Send the request and receive a JSON response with the search results:
# Get JSON data from API
def fetch_data():
url = build_url()
response = requests.get(url, headers=HEADERS)
if response.status_code != 200:
raise Exception(f"Error {response.status_code}: {response.text}")
return response.json()
Process and Save SERP Sections
Add universal functions to save the data as JSON or CSV:
# Save CSV
def save_csv(items, filename):
if not items: return
df = pd.DataFrame(items)
df.to_csv(filename, index=False, encoding="utf-8")
print(f"{filename} saved, {len(df)} rows")
# Save JSON
def save_json(data, filename):
with open(filename, "w", encoding="utf-8") as f:
json.dump(data, f, ensure_ascii=False, indent=4)
print(f"{filename} saved")
Example sections to parse and save:
- Organic results
- Local places
- Related searches
- People also ask (related questions)
- Knowledge graph (main and additional info, header images)
- Perspectives
These appear in the sample response, but you can extend the script to parse all the available sections listed in the Google SERP API documentation.
def main():
data = fetch_data()
# Organic results
save_csv(data.get("organicResults"), "organic_results.csv")
# Local places
local_places = data.get("localResults", {}).get("places")
save_csv(local_places, "local_places.csv")
# Related searches
save_csv(data.get("relatedSearches"), "related_searches.csv")
# People Also Ask
paa = [{"question": q["question"]} for q in data.get("relatedQuestions", [])]
save_csv(paa, "people_also_ask.csv")
# Knowledge Graph
kg = data.get("knowledgeGraph", {})
if kg:
# Save main info
main_info = {k: v for k, v in kg.items() if k != "nutritionInformation" and k != "headerImages"}
save_csv([main_info], "knowledge_graph.csv")
# Save nutrition info
nutrition = kg.get("nutritionInformation")
if nutrition:
nutrients = nutrition.get("nutrient", {})
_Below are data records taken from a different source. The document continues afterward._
(** X9. [validateAnswer] reads no state.  Two numbers match when they are
    equal; two texts match when they are equal once lower-cased, so an
    answer and its lower-cased form fare alike; a text never matches a
    number; nothing matches a solution that is neither; and a number
    against a text solution throws, in [checkAnswer] after the attempt has
    been counted. *)
Theorem validateAnswer_compares (gs : GameState) :
  (∀ n c, validateAnswer (ANum n) (Some (ANum c)) gs = (Ok (bool_decide (n = c)), gs)) ∧
  (∀ s c, validateAnswer (AStr s) (Some (AStr c)) gs =
            (Ok (bool_decide (toLowerCase s = toLowerCase c)), gs)) ∧
  (∀ s c, validateAnswer (AStr (toLowerCase s)) (Some (AStr c)) gs =
          validateAnswer (AStr s) (Some (AStr c)) gs) ∧
  (∀ s c, validateAnswer (AStr s) (Some (ANum c)) gs = (Ok false, gs)) ∧
  (∀ a, validateAnswer a None gs = (Ok false, gs)) ∧
  (∀ n c, validateAnswer (ANum n) (Some (AStr c)) gs = (Throw TypeError, gs)) ∧
  (∀ now later n c cp tab,
     game tab = gs →
     currentPuzzle gs = Some cp → correctAnswer (puzzle cp) = Some (AStr c) →
     checkAnswer now later (Some (ANum n)) tab = (Throw TypeError, on_game counted tab)).
Proof.
  split_and!.
  - intros n c. rewrite validateAnswer_run. simpl. do 2 f_equal.
    destruct (n =? c) eqn:E; symmetry.
    + apply bool_decide_eq_true_2. by apply Z.eqb_eq.
    + apply bool_decide_eq_false_2. by apply Z.eqb_neq.
  - intros s c. rewrite validateAnswer_run. simpl. do 2 f_equal.
    destruct (String.eqb _ _) eqn:E; symmetry.
    + apply bool_decide_eq_true_2. by apply String.eqb_eq.
    + apply bool_decide_eq_false_2. by apply String.eqb_neq.
  - intros s c. rewrite !validateAnswer_run. simpl. by rewrite toLowerCase_idem.
  - done.
  - intros a. rewrite validateAnswer_run. by destruct a.
  - done.
  - intros now later n c cp tab <- Hcp Hc. by rewrite checkAnswer_run, Hcp, Hc.
Qed.

Lemma counted_attempt gs cp :
  currentPuzzle gs = Some cp →
  currentPuzzle (counted gs) = Some (set_attempts (attempts cp + 1) cp).
Proof. intros Hcp. unfold counted. by rewrite Hcp. Qed.

(** X10. A wrong answer on a live attempt counts one more try, in the
    attempt and in the analytics, and ends the streak when that makes three
    tries or more; the chambers, the rest of the profile and the puzzle of
    the attempt stay as they were.  The answer is reported as incorrect
    when the item of the log can be extended; when it cannot, the call
    throws, with the game changed in the same way. *)
Theorem checkAnswer_wrong now later a tab cp :
  currentPuzzle (game tab) = Some cp →
  verdict a (correctAnswer (puzzle cp)) = Ok false →
  ∃ r tab',
    checkAnswer now later (Some a) tab = (r, tab') ∧
    logged tab Incorrect r ∧
    currentPuzzle (game tab') = Some (set_attempts (attempts cp + 1) cp) ∧
    puzzleAttempts (analytics (game tab')) = puzzleAttempts (analytics (game tab)) + 1 ∧
    chambers (game tab') = chambers (game tab) ∧
    user (game tab') = (if 3 <=? attempts cp + 1
                        then set_currentStreak 0 (user (game tab))
                        else user (game tab)).
Proof.
  intros Hcp Hv. rewrite checkAnswer_run, Hcp, Hv.
  destruct (handleIncorrectAnswer_cases (on_game counted tab)
              (set_attempts (attempts cp + 1) cp))
    as (r & tab' & -> & Hg & _ & _ & Hcases).
  { by apply counted_attempt. }
  exists r, tab'. split; [done|]. split.
  - apply logged_intro.
    assert (loggable (on_game counted tab) ↔ loggable tab) by apply loggable_game.
    destruct Hcases as [(-> & ? & _)|(e & -> & ? & _)]; [left; tauto|].
    right. exists e. tauto.
  - rewrite Hg. cbn [attempts set_attempts].
    destruct (3 <=? attempts cp + 1); cbn; unfold counted; rewrite Hcp; done.
Qed.

Lemma streakGame_attempt :
  currentPuzzle streakGame = Some (attemptOn 7 "logical-sequences" 1 secondPuzzle) ∧
  chambers streakGame !! "logical-sequences" = Some halfDone.
Proof. split; vm_compute; reflexivity. Qed.

Lemma playing_loggable gs : loggable (playing gs).
Proof. by eexists. Qed.
(** * Engineering unit converter (converter.py)

    A shallow embedding of the three conversion functions of
    [converter.py] -- [convert_pressure], [convert_temperature] and
    [convert_flow] -- together with the properties stated about them.

    The functions are written once, over an interface [Num] of the
    arithmetic they use.  Two instances are given:

    - [float_Num]: IEEE 754 binary64 with round-to-nearest-even, the
      arithmetic of Python's [float]; this is what the program runs;
    - [Qc_Num]: exact rational arithmetic, the reading in which rounding
      and overflow are ignored.

    The value converted is a float, as the command line supplies it
    ([type=float]); the small integers of the self-test convert to the
    same floats.  Strings are sequences of code points below 256 (the
    Latin-1 range of Python's [str]); [lower] is [str.lower] on that
    range. *)

From Stdlib Require Import ZArith QArith Qcanon Qabs Bool List Lia.
From Stdlib Require Import Ascii String.
From Stdlib Require Import PrimFloat FloatOps SpecFloat Uint63.
Import ListNotations.

Local Open Scope string_scope.
Set Warnings "-inexact-float".

(** ** Python strings *)

Module PyStr.

(** Code points with a lowercase partner inside the range: A-Z, and the
    Latin-1 capitals U+00C0..U+00DE except the multiplication sign. *)
Definition is_upper (c : ascii) : bool :=
  let n := N_of_ascii c in
  ((65 <=? n) && (n <=? 90) ||
   (192 <=? n) && (n <=? 222) && negb (n =? 215))%N.

Definition lower_char (c : ascii) : ascii :=
  if is_upper c then ascii_of_N (N_of_ascii c + 32) else c.

(** [s.lower()] *)
Fixpoint lower (s : string) : string :=
  match s with
  | EmptyString => EmptyString
  | String c rest => String (lower_char c) (lower rest)
  end.

(** [s.replace(old, new)] for a one-character [old]. *)
Fixpoint replace (old : ascii) (new : string) (s : string) : string :=
  match s with
  | EmptyString => EmptyString
  | String c rest =>
      if Ascii.eqb c old then new ++ replace old new rest
      else String c (replace old new rest)
  end.

(** [sep.join(parts)] *)
Fixpoint join (sep : string) (parts : list string) : string :=
  match parts with
  | [] => ""
  | [p] => p
  | p :: ps => p ++ sep ++ join sep ps
  end.
(** C1 (as the code behaves).  In every run of [allocate_remote_argument]
    that returns an address other than NULL, a block was built, the region
    allocated has [sizeof(EnqueueOperation)] bytes, and the single
    [WriteProcessMemory] call copies [sizeof(process)] bytes from [&process]:
    the representation of the handle, which ends before the first string
    field of a block begins and is not the representation of the block that
    was built. *)
Theorem allocate_remote_argument_copies_handle (s s' : S)
  (process allocation : Z) (pipe_name a0 a1 a2 a3 : LPCSTR)
  (trace : list (call * Z)) :
  run os (allocate_remote_argument process pipe_name a0 a1 a2 a3) s
  = (trace, Returned allocation, s') ->
  allocation <> NULL ->
  exists operation r1 r2 written,
    build_operation pipe_name a0 a1 a2 a3 = Ret operation /\
    trace = [(printf "allocate_remote_argument", r1); (fflush_stdout, r2);
             (VirtualAllocEx process NULL (Z.of_nat sizeof_EnqueueOperation)
                             MEM_COMMIT PAGE_READWRITE, allocation);
             (WriteProcessMemory process allocation
                                 (address_of (bytes_of_pointer process))
                                 (Z.of_nat sizeof_pointer), written)] /\
    (length (bytes_of_pointer process) <= offsetof_library)%nat /\
    (length (bytes_of_pointer process)
     < length (bytes_of_EnqueueOperation operation))%nat /\
    bytes_of_pointer process <> bytes_of_EnqueueOperation operation.
Proof.
  intros Hrun Hallocation.
  unfold allocate_remote_argument in Hrun.
  cbn [bind ret Monad_Prog Prog_bind invoke run] in Hrun.
  destruct (build_operation_cases pipe_name a0 a1 a2 a3) as [E | [operation E]];
    rewrite E in Hrun; cbn [Prog_bind run] in Hrun.
  { answer os. discriminate Hrun. }
  assert (Hlt : (length (bytes_of_pointer process)
                 < length (bytes_of_EnqueueOperation operation))%nat).
  { rewrite (length_bytes_of_EnqueueOperation _ _ _ _ _ _ E).
    rewrite length_bytes_of_pointer.
    unfold sizeof_EnqueueOperation, offsetof_library.
    pose proof (round_up_ge
                  (2 * sizeof_pointer + 32 + 32 + MAX_PATH + 4 * MAX_PATH)
                  sizeof_pointer).
    lia. }
  exists operation.
  answer os; cbn [bind ret Monad_Prog Prog_bind invoke run] in Hrun.
  all: answer os; cbn [bind ret Monad_Prog Prog_bind invoke run] in Hrun.
  all: answer os; injection Hrun as <- Hret <-.
  - exfalso. apply Hallocation. symmetry. exact Hret.
  - exfalso. apply Hallocation. symmetry. exact Hret.
  - subst allocation. eexists _, _, _.
    split; [exact E|]. split; [reflexivity|]. split; [|split].
    + rewrite length_bytes_of_pointer. unfold offsetof_library. lia.
    + exact Hlt.
    + intros Heq. rewrite Heq in Hlt. lia.
Qed.

End Injector.

(** C2, no rejection.  With a first argument of 300 characters, longer than
    [MAX_PATH], the function does not return its failure value before any
    call on the target process. *)
Lemma overlong_argument_not_rejected :
  ~ rejected_before_remote
      (run scripted
           (allocate_remote_argument (W:=win64) 21 (Some "pipe1"%string)
                                     (Some (xs 300)) None None None)
           [0; 0; 65536; 1]).
Proof.
  unfold rejected_before_remote. vm_compute. intros [Hout _]. discriminate.
Qed.

Lemma overlong_string_overruns_unchecked_witness :
  exists r1 r2 s',
    run scripted
        (allocate_remote_argument (W:=win64) 21 (Some "pipe1"%string)
                                  (Some (xs 300)) None None None)
        [0; 0; 65536; 1]
    = ([(printf "allocate_remote_argument", r1); (fflush_stdout, r2)],
       Undefined_behaviour, s').
Proof.
  apply (overlong_string_overruns_unchecked (W:=win64) scripted
           [0; 0; 65536; 1] 21 (Some "pipe1"%string) (Some (xs 300))
           None None None (xs 300)).
  - cbn [In]. right. left. reflexivity.
  - apply Nat.leb_le. vm_compute. reflexivity.
Defined.

(** At the failing input: [VirtualAllocEx] answers 65536, the copy fails, and
    the run of [allocate_code] ends with a release at address 0; so does the
    run of [allocate_remote_argument]. *)
Lemma copy_failure_frees_at_NULL_witness :
  run scripted (allocate_code 21) [0; 0; 65536; 0; 0]
  = ([(printf "allocate_code", 0); (fflush_stdout, 0);
      (VirtualAllocEx 21 NULL CODE_SIZE MEM_COMMIT PAGE_EXECUTE_READWRITE, 65536);
      (WriteProcessMemory 21 65536 function_execute_remote_attach CODE_SIZE, 0);
      (VirtualFreeEx 21 NULL CODE_SIZE MEM_RELEASE, 0)],
     Returned NULL, []) /\
  (forall hProcess lpAddress dwSize dwFreeType r,
      In (VirtualFreeEx hProcess lpAddress dwSize dwFreeType, r)
         (fst (fst (run scripted (allocate_code 21) [0; 0; 65536; 0; 0]))) ->
      lpAddress = NULL /\ lpAddress <> 65536) /\
  snd (fst (run scripted
                (allocate_remote_argument (W:=win64) 21 (Some "pipe1"%string)
                   (Some "a"%string) (Some "b"%string) None None)
                [0; 0; 65536; 0; 0]))
  = Returned NULL /\
  exists before r,
    fst (fst (run scripted
                  (allocate_remote_argument (W:=win64) 21 (Some "pipe1"%string)
                     (Some "a"%string) (Some "b"%string) None None)
                  [0; 0; 65536; 0; 0]))
    = before ++ [(VirtualFreeEx 21 NULL 1384 MEM_RELEASE, r)].
Proof.
  split; [reflexivity|]. split.
  - refine (proj2 (proj2 (copy_failure_frees_at_NULL (W:=win64) scripted
                            [0; 0; 65536; 0; 0] [] 21 65536 _ _ _ _))).
    + discriminate.
    + left. split; [reflexivity|]. cbn [In]. split.
      * right. right. left. reflexivity.
      * right. right. right. left. reflexivity.
  - destruct (copy_failure_frees_at_NULL (W:=win64) scripted
                [0; 0; 65536; 0; 0] [] 21 65536
                (fst (fst (run scripted
                  (allocate_remote_argument (W:=win64) 21 (Some "pipe1"%string)
                     (Some "a"%string) (Some "b"%string) None None)
                  [0; 0; 65536; 0; 0])))
                (Returned NULL))
      as (Hout & (before & dwSize & r & Htrace) & _).
    + discriminate.
    + right. exists (Some "pipe1"%string), (Some "a"%string),
        (Some "b"%string), None, None.
      split; [vm_compute; reflexivity|]. split.
      * vm_compute. right. right. left. reflexivity.
      * vm_compute. right. right. right. left. reflexivity.
    + split; [vm_compute; reflexivity|].
      exists [(printf "allocate_remote_argument", 0); (fflush_stdout, 0);
              (VirtualAllocEx 21 NULL 1384 MEM_COMMIT PAGE_READWRITE, 65536);
              (WriteProcessMemory 21 65536
                 (address_of (bytes_of_pointer (W:=win64) 21)) 8, 0)], 0.
      vm_compute. reflexivity.
Defined.

(** At the failing input: the scenario of the specification on 64-bit
    Windows, with both Win32 calls succeeding.  The 1384 bytes allocated
    receive the 8 bytes of the handle 21. *)
Lemma allocate_remote_argument_copies_handle_witness :
  run scripted
      (allocate_remote_argument (W:=win64) 21 (Some "pipe1"%string)
         (Some "a"%string) (Some "b"%string) None None)
      [0; 0; 65536; 1]
  = ([(printf "allocate_remote_argument", 0); (fflush_stdout, 0);
      (VirtualAllocEx 21 NULL 1384 MEM_COMMIT PAGE_READWRITE, 65536);
      (WriteProcessMemory 21 65536
         (address_of (map Some ["021"; "000"; "000"; "000";
                                "000"; "000"; "000"; "000"]%char))
         8, 1)],
     Returned 65536, []) /\
  bytes_of_pointer (W:=win64) 21
  <> bytes_of_EnqueueOperation (W:=win64) scenario_block.
Proof.
  split; [vm_compute; reflexivity|].
  destruct (allocate_remote_argument_copies_handle (W:=win64) scripted
              [0; 0; 65536; 1] [] 21 65536 (Some "pipe1"%string)
              (Some "a"%string) (Some "b"%string) None None _ eq_refl)
    as (operation & r1 & r2 & written & Hbuilt & _ & _ & _ & Hdiffer).
  - discriminate.
  - unfold scenario_block. rewrite Hbuilt. exact Hdiffer.
Defined.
save_csv([{"description": nutrition.get("description"), **nutrients}], "nutrition.csv")
# Save header images
save_csv(kg.get("headerImages"), "knowledge_graph_images.csv")
# Perspectives
save_csv(data.get("perspectives"), "perspectives.csv")
# Full JSON
save_json(data, "full_serp.json")
Pick the Method That Works Best for You
Scraping Google search results with a browser requires constant selector updates and anti-bot handling. The Google SERP API gives you ready-to-use JSON, so you don’t need to parse HTML or handle captchas. You can also pick the region you want, since the API uses proxies for localization.